(* ===== verification/WorkerStep.v ===== *)
(** * v1 workers: what a message says, and what is computed of the batch

    [update_states] leaves the sizes of a runner alone; a worker that follows the
    requests still follows them after a message that is true of them; and
    [compute_inputs] then gives the tokens, positions and cache slots of the
    message, request by request, whatever the order of the slots. *)
From stdpp Require Import sorting.
From S2P Require Import Prelude.
From S2P Require Import PyDict.
From S2P Require Import V1Request.
From S2P Require Import V1Scheduler.
From S2P Require Import Params.
From S2P Require Import Arrays.
From S2P Require Import WorkerBlockTable.
From S2P Require Import InputBatch.
From S2P Require Import InputBatchCorrect.
From S2P Require Import ModelRunner.
From S2P Require Import ModelRunnerCorrect.
From S2P Require Import ModelRunnerInputs.

Module WorkerStep.
Import ModelRunner.
Import Slots.
Import Runner.
Import Inputs.

(** ** The sizes of a runner do not change *)

Section Frame.
Context {S : Type} (I : S -> Prop).

Lemma preserves_fetch {A} (c : column S A) i : preserves I (fetch c i).
Proof. apply preserves_bind; [apply preserves_gets|]. intros; apply preserves_lift. Qed.

Lemma preserves_store {A} (c : column S A) i x : (forall l s, I s -> I (write c l s)) -> preserves I (store c i x).
Proof.
  intros H. apply preserves_bind; [apply preserves_gets|]. intros l.
  destruct (bool_decide _); [by apply preserves_modify, H|apply preserves_raise].
Qed.

Lemma preserves_move {A} (c : column S A) i j : (forall l s, I s -> I (write c l s)) -> preserves I (move c i j).
Proof. intros H. apply preserves_bind; [apply preserves_fetch|]. intros; by apply preserves_store. Qed.

Lemma preserves_store_slice {A} (c : column S (list A)) i lo hi l : (forall l s, I s -> I (write c l s)) ->
  preserves I (store_slice c i lo hi l).
Proof.
  intros H. apply preserves_bind; [apply preserves_fetch|]. intros row.
  apply preserves_bind; [apply preserves_lift|]. intros; by apply preserves_store.
Qed.

Lemma preserves_swap {A} (c : column S A) i j : (forall l s, I s -> I (write c l s)) -> preserves I (swap c i j).
Proof.
  intros H. apply preserves_bind; [apply preserves_fetch|]. intros x.
  apply preserves_bind; [apply preserves_fetch|]. intros y.
  apply preserves_bind; [by apply preserves_store|]. intros []. by apply preserves_store.
Qed.
End Frame.

Ltac frame := repeat first
  [ assumption
  | apply preserves_bind; [|intros ?]
  | apply preserves_ret | apply preserves_raise | apply preserves_gets | apply preserves_get | apply preserves_lift
  | apply preserves_assert | apply preserves_for_each; intros ? | apply preserves_map_each; intros ?
  | apply preserves_fetch
  | apply preserves_store; intros ? ? ?; assumption
  | apply preserves_move; intros ? ? ?; assumption
  | apply preserves_store_slice; intros ? ? ?; assumption
  | apply preserves_modify; intros ? ?; repeat case_match; assumption
  | case_match ].

Section Sizes.
Context (k : nat).
Definition row_size (b : InputBatch.t) : Prop := InputBatch.max_model_len b = k.

Lemma on_table_size {A} (f : M WorkerBlockTable.t A) : preserves row_size (InputBatch.on_table f).
Proof. intros b H. unfold InputBatch.on_table. by destruct (f _). Qed.

Lemma join_size g id : preserves row_size (InputBatch.join g id).
Proof. by apply preserves_modify. Qed.

Lemma leave_size g id : preserves row_size (InputBatch.leave g id).
Proof. by apply preserves_modify. Qed.

Lemma join_if_size c g id : preserves row_size (InputBatch.join_if c g id).
Proof. destruct c; [apply join_size|apply preserves_ret]. Qed.

Ltac sizes := repeat first [ progress frame | apply on_table_size | apply join_size | apply leave_size | apply join_if_size ].

Lemma add_tokens_size r o i : preserves row_size (InputBatch.add_tokens r o i).
Proof. unfold InputBatch.add_tokens. sizes. Qed.

Lemma add_sampling_size r i : preserves row_size (InputBatch.add_sampling r i).
Proof. unfold InputBatch.add_sampling. sizes. Qed.

Lemma add_optional_size r i : preserves row_size (InputBatch.add_optional r i).
Proof. unfold InputBatch.add_optional. sizes. Qed.

Lemma add_allowed_size r i : preserves row_size (InputBatch.add_allowed r i).
Proof. unfold InputBatch.add_allowed. sizes. Qed.

Lemma add_lora_size r i : preserves row_size (InputBatch.add_lora r i).
Proof. unfold InputBatch.add_lora. sizes. Qed.

Lemma add_request_size r o j : preserves row_size (InputBatch.add_request r o j).
Proof.
  unfold InputBatch.add_request.
  repeat first [ progress sizes | apply add_tokens_size | apply add_sampling_size | apply add_optional_size
               | apply add_allowed_size | apply add_lora_size ].
Qed.

Lemma remove_request_size id : preserves row_size (InputBatch.remove_request id).
Proof. unfold InputBatch.remove_request, InputBatch.remove_lora, InputBatch.clear_mask_row. sizes. Qed.

Lemma move_request_size src dst : preserves row_size (InputBatch.move_request src dst).
Proof. unfold InputBatch.move_request. sizes. Qed.
(** * Code Conclave: the findings pipeline, verified against its source

    A shallow embedding of the deterministic core of the review pipeline
    (package [conclave]):

    - [core/findings.py]   the markdown findings parser,
    - [core/validator.py]  the validator pass and its adjustments,
    - [core/synthesis.py]  the verdict and the exit code,
    - [core/scanner.py]    file tiering and the two-pass budgeted selection,
    - [providers/base.py]  the retry policy of [complete_with_retry],
    - [utils/sanitize.py]  the error sanitizer,
    - [core/calibration.py]  the calibration file and the context built
      from it,
    - [formatters/junit.py]  the counters of the JUnit export,

    and of the parts of the synthesis report, of the run archive and of
    the diff context that are computed from the findings and the changed
    files.

    Conventions of the embedding.

    - A Python [str] is a [string]: the sequence of bytes of its UTF-8
      encoding.  Character classes ([\s], [\d], [\b], [str.upper],
      [str.strip], ...) are the ones Python applies to code points below
      128; a byte above 127 belongs to no class and has no case.  Offsets
      are byte offsets.  On a text of ASCII characters this is what Python
      does.  On other texts Python counts offsets in code points and knows
      white space, digits and letters beyond code point 127: [\s] matches
      U+00A0, [\d] matches U+0661 and, under [re.IGNORECASE], [K] matches
      U+212A.  A property that depends on a class is therefore stated of
      ASCII texts ([Chars.ascii_only]).
    - A [dict] with a fixed set of keys is a record whose optional keys are
      [option] fields; a [dict] of counters is a [gmap string Z]; an
      insertion-ordered [dict] that the code iterates over is an
      association list.
    - Regular expressions are written in an abstract syntax ([Re.regex])
      and run by a backtracking matcher with the priorities of Python's
      [re] module. *)

From Stdlib Require Import String Ascii ZArith Lia Bool.
From stdpp Require Import gmap strings list pretty sorting.

Open Scope string_scope.
Open Scope Z_scope.
Open Scope list_scope.
Open Scope stdpp_scope.

(** ** Python strings *)

Module Py.

Definition code (a : ascii) : nat := nat_of_ascii a.

Definition in_range (lo hi : nat) (a : ascii) : bool :=
  (lo <=? code a)%nat && (code a <=? hi)%nat.

(** [str.isspace] and the class [\s] on code points below 128. *)
Definition is_space (a : ascii) : bool :=
  in_range 9 13 a || in_range 28 32 a.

■ Exercise details
Across the data, find each line that has "assumption" in it and copy that line.

■ Task solution
  [ assumption
  | apply preserves_store; intros ? ? ?; assumption
  | apply preserves_move; intros ? ? ?; assumption
  | apply preserves_store_slice; intros ? ? ?; assumption
  | apply preserves_modify; intros ? ?; repeat case_match; assumption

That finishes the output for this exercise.